Given data:
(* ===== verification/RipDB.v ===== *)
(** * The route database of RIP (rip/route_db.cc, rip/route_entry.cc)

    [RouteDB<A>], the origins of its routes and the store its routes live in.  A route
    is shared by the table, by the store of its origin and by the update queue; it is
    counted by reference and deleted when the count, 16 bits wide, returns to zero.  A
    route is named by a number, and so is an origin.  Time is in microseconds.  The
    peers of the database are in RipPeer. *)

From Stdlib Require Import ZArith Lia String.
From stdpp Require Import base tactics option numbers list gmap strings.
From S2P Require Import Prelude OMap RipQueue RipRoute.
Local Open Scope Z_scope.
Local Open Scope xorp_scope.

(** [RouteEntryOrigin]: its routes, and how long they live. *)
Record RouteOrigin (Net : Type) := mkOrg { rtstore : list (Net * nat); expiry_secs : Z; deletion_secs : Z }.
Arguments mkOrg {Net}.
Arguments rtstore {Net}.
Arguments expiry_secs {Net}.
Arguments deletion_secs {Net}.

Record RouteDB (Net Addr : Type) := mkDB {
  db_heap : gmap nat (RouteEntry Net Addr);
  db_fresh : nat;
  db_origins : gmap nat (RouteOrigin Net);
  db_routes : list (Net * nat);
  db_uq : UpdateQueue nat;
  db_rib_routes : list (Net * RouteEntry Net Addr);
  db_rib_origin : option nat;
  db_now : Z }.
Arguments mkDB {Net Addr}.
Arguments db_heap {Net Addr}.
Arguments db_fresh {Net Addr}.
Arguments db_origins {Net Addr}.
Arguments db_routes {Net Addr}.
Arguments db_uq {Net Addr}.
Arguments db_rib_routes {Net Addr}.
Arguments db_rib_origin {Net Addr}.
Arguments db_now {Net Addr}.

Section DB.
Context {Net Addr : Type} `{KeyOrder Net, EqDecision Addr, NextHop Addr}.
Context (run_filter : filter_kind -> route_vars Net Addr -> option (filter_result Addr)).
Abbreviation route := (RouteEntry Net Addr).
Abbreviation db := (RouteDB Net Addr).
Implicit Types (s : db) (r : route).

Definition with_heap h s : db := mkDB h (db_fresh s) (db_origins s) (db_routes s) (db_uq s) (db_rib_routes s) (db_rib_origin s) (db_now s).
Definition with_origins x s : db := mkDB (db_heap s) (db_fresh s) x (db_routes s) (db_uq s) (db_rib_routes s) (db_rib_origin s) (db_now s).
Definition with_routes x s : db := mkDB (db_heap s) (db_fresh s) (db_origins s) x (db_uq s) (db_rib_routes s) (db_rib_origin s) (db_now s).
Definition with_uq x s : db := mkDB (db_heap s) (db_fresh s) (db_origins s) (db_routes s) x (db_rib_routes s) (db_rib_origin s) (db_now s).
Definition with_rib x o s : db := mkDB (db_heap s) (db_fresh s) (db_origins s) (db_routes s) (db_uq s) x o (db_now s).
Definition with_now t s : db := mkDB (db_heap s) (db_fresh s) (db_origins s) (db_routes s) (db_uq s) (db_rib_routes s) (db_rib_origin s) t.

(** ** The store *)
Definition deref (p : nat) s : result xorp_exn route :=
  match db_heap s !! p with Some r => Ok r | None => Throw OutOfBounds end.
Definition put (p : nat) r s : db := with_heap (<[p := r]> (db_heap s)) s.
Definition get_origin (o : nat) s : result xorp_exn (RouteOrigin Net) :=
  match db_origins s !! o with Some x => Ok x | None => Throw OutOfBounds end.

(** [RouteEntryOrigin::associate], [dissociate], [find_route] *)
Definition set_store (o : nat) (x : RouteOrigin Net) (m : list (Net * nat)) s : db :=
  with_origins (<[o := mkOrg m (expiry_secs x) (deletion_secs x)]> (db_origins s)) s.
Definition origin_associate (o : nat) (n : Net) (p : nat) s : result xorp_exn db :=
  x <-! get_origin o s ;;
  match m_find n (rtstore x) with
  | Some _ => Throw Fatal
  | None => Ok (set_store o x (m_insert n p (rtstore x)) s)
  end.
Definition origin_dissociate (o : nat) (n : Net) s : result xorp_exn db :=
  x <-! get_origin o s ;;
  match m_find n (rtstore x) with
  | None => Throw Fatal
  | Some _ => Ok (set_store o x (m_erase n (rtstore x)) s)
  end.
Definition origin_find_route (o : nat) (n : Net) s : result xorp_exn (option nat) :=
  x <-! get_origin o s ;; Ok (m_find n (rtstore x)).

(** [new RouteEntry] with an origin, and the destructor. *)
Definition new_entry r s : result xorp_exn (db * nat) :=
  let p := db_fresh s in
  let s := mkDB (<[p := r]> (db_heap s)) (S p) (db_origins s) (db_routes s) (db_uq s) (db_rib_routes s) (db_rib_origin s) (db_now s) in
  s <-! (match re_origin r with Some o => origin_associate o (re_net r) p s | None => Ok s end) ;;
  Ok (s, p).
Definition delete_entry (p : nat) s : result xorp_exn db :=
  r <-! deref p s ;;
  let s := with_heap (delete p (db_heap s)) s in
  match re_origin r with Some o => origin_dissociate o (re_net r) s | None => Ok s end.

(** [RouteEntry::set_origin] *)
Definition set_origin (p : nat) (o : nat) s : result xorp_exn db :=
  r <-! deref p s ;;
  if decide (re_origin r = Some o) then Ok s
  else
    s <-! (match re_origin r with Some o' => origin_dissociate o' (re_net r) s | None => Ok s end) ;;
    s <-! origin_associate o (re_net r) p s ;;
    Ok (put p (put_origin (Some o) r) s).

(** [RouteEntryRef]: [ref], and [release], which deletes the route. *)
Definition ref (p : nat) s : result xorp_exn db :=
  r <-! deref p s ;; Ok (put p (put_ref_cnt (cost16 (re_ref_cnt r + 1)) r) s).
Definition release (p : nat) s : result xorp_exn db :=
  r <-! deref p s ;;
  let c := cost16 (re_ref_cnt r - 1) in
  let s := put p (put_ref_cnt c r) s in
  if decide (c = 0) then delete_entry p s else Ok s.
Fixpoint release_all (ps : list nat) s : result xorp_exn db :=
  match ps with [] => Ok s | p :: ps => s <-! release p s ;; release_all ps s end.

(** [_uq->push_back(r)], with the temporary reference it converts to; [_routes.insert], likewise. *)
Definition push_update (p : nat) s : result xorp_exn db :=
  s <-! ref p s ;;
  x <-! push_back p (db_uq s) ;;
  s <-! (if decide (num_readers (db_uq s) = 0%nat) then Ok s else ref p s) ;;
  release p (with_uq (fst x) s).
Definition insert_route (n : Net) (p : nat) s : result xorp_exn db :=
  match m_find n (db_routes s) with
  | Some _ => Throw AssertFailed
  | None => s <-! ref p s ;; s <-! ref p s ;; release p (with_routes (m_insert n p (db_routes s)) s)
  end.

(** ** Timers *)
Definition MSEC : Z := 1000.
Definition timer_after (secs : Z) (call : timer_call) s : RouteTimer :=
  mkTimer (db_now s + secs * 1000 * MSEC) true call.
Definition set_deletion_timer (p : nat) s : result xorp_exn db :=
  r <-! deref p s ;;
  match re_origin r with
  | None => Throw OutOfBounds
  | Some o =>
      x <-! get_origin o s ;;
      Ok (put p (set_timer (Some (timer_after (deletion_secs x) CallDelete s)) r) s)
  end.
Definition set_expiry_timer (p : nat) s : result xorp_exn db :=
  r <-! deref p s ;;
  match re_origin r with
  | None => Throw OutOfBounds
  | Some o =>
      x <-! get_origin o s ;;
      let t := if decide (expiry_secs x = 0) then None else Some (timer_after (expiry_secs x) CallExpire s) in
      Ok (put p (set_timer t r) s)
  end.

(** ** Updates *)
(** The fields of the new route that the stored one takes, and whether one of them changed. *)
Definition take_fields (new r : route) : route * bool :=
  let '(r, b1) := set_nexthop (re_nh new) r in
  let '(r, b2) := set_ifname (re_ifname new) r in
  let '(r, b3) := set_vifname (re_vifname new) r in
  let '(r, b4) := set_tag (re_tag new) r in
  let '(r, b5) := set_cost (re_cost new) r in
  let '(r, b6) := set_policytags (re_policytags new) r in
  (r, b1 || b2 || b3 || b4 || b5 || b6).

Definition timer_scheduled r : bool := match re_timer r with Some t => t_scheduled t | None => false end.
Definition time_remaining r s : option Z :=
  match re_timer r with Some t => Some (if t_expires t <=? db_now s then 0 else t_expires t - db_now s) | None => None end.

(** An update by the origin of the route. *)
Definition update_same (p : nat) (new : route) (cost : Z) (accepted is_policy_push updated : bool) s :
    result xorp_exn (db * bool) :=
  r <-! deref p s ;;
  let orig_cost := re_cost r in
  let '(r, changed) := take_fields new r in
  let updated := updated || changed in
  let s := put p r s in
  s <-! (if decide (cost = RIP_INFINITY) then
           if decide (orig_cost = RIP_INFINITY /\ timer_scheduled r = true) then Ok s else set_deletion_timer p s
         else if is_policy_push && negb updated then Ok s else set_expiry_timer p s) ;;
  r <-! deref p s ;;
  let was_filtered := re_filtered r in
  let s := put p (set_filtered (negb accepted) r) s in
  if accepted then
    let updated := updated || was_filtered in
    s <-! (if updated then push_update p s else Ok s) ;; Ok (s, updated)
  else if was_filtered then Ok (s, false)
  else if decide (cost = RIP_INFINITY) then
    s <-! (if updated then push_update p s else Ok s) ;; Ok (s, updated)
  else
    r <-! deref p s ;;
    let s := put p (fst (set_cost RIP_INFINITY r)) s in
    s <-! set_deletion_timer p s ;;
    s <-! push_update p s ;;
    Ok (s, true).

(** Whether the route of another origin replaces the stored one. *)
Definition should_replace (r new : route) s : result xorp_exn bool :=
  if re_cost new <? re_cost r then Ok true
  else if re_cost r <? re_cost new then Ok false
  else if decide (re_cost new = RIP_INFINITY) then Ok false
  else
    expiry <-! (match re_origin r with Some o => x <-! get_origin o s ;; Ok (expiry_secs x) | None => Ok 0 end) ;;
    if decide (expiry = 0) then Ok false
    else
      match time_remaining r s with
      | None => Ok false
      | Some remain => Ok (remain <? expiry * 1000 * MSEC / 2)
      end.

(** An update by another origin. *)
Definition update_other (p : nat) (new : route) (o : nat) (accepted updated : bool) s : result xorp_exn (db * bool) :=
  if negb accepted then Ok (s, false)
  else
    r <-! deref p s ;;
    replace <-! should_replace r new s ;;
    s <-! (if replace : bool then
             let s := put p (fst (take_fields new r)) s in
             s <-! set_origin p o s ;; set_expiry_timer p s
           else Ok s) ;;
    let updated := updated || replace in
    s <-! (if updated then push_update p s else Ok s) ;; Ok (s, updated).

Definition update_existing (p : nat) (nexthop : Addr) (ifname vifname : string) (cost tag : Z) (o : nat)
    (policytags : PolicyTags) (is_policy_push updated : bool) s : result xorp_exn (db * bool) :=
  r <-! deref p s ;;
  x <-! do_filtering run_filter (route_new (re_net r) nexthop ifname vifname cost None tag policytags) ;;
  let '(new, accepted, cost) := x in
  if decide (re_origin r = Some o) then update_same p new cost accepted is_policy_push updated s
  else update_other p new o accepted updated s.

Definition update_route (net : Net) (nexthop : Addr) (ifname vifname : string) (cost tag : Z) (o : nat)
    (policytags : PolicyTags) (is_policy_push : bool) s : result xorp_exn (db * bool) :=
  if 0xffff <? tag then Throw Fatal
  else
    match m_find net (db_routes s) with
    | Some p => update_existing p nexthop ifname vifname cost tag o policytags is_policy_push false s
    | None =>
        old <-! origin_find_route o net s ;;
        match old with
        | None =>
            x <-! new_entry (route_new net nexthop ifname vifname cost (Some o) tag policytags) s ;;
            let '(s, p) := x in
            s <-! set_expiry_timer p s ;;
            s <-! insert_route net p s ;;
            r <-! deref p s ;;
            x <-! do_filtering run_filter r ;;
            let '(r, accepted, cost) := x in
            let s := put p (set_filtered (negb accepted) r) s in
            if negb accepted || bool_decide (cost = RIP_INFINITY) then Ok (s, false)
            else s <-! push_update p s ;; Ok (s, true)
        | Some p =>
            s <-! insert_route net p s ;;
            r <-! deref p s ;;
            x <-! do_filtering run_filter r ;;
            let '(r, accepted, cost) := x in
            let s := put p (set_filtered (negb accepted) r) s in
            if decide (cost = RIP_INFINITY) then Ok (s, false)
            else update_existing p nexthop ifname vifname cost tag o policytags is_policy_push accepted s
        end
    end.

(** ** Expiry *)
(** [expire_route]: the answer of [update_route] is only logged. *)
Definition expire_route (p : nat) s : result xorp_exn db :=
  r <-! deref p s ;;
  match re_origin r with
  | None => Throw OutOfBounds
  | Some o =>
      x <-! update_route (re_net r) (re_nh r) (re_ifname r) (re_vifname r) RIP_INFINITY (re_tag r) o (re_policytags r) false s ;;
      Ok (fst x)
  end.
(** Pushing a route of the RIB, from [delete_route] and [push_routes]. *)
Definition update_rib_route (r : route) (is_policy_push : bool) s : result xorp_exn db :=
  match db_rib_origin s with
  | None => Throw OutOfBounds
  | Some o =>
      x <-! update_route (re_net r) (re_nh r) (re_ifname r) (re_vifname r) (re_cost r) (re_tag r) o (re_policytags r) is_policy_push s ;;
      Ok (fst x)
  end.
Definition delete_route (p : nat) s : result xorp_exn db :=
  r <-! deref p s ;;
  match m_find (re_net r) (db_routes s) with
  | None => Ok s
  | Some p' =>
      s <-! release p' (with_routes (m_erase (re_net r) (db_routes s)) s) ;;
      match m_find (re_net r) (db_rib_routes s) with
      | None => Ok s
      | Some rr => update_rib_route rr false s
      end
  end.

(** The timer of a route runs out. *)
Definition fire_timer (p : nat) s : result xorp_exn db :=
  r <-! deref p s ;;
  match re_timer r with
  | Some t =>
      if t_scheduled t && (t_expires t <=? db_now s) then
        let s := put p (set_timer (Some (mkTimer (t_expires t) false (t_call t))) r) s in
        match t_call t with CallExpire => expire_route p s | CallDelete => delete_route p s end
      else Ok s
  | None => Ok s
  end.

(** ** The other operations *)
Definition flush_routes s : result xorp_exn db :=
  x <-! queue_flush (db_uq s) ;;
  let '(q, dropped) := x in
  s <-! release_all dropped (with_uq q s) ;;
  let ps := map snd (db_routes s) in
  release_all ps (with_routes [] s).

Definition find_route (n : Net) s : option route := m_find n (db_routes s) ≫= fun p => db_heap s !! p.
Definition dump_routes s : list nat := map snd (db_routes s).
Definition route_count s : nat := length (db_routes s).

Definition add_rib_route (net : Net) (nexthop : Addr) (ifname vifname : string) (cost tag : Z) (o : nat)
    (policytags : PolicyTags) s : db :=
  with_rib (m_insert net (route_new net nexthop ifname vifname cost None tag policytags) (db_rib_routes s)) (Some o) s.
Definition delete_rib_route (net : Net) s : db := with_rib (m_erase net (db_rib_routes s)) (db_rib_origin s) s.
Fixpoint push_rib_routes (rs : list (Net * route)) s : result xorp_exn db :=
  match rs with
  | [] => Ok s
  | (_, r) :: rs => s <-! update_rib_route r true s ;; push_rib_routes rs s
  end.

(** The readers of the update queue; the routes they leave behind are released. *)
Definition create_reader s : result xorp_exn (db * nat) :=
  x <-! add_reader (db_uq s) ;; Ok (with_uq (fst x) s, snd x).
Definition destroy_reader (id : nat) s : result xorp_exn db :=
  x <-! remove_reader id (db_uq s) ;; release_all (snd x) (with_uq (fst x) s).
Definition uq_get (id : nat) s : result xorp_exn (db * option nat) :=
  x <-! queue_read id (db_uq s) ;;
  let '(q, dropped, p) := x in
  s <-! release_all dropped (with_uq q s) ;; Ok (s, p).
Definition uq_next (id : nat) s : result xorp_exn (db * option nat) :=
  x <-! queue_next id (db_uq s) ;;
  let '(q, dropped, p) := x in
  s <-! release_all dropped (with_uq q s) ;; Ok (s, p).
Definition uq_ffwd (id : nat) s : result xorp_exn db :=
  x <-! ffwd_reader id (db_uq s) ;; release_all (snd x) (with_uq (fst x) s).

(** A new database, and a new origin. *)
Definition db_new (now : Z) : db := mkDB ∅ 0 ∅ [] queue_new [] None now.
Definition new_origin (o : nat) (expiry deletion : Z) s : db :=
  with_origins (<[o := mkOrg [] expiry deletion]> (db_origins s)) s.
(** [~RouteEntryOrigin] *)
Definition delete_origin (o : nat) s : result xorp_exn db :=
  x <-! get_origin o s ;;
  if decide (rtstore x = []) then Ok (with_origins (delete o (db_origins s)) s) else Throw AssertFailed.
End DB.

Assignment:
Read the listing. Copy each line that has the word "rtstore" in it.

Exercise output:
Record RouteOrigin (Net : Type) := mkOrg { rtstore : list (Net * nat); expiry_secs : Z; deletion_secs : Z }.
Arguments rtstore {Net}.
  match m_find n (rtstore x) with
  | None => Ok (set_store o x (m_insert n p (rtstore x)) s)
  match m_find n (rtstore x) with
  | Some _ => Ok (set_store o x (m_erase n (rtstore x)) s)
  x <-! get_origin o s ;; Ok (m_find n (rtstore x)).
  if decide (rtstore x = []) then Ok (with_origins (delete o (db_origins s)) s) else Throw AssertFailed.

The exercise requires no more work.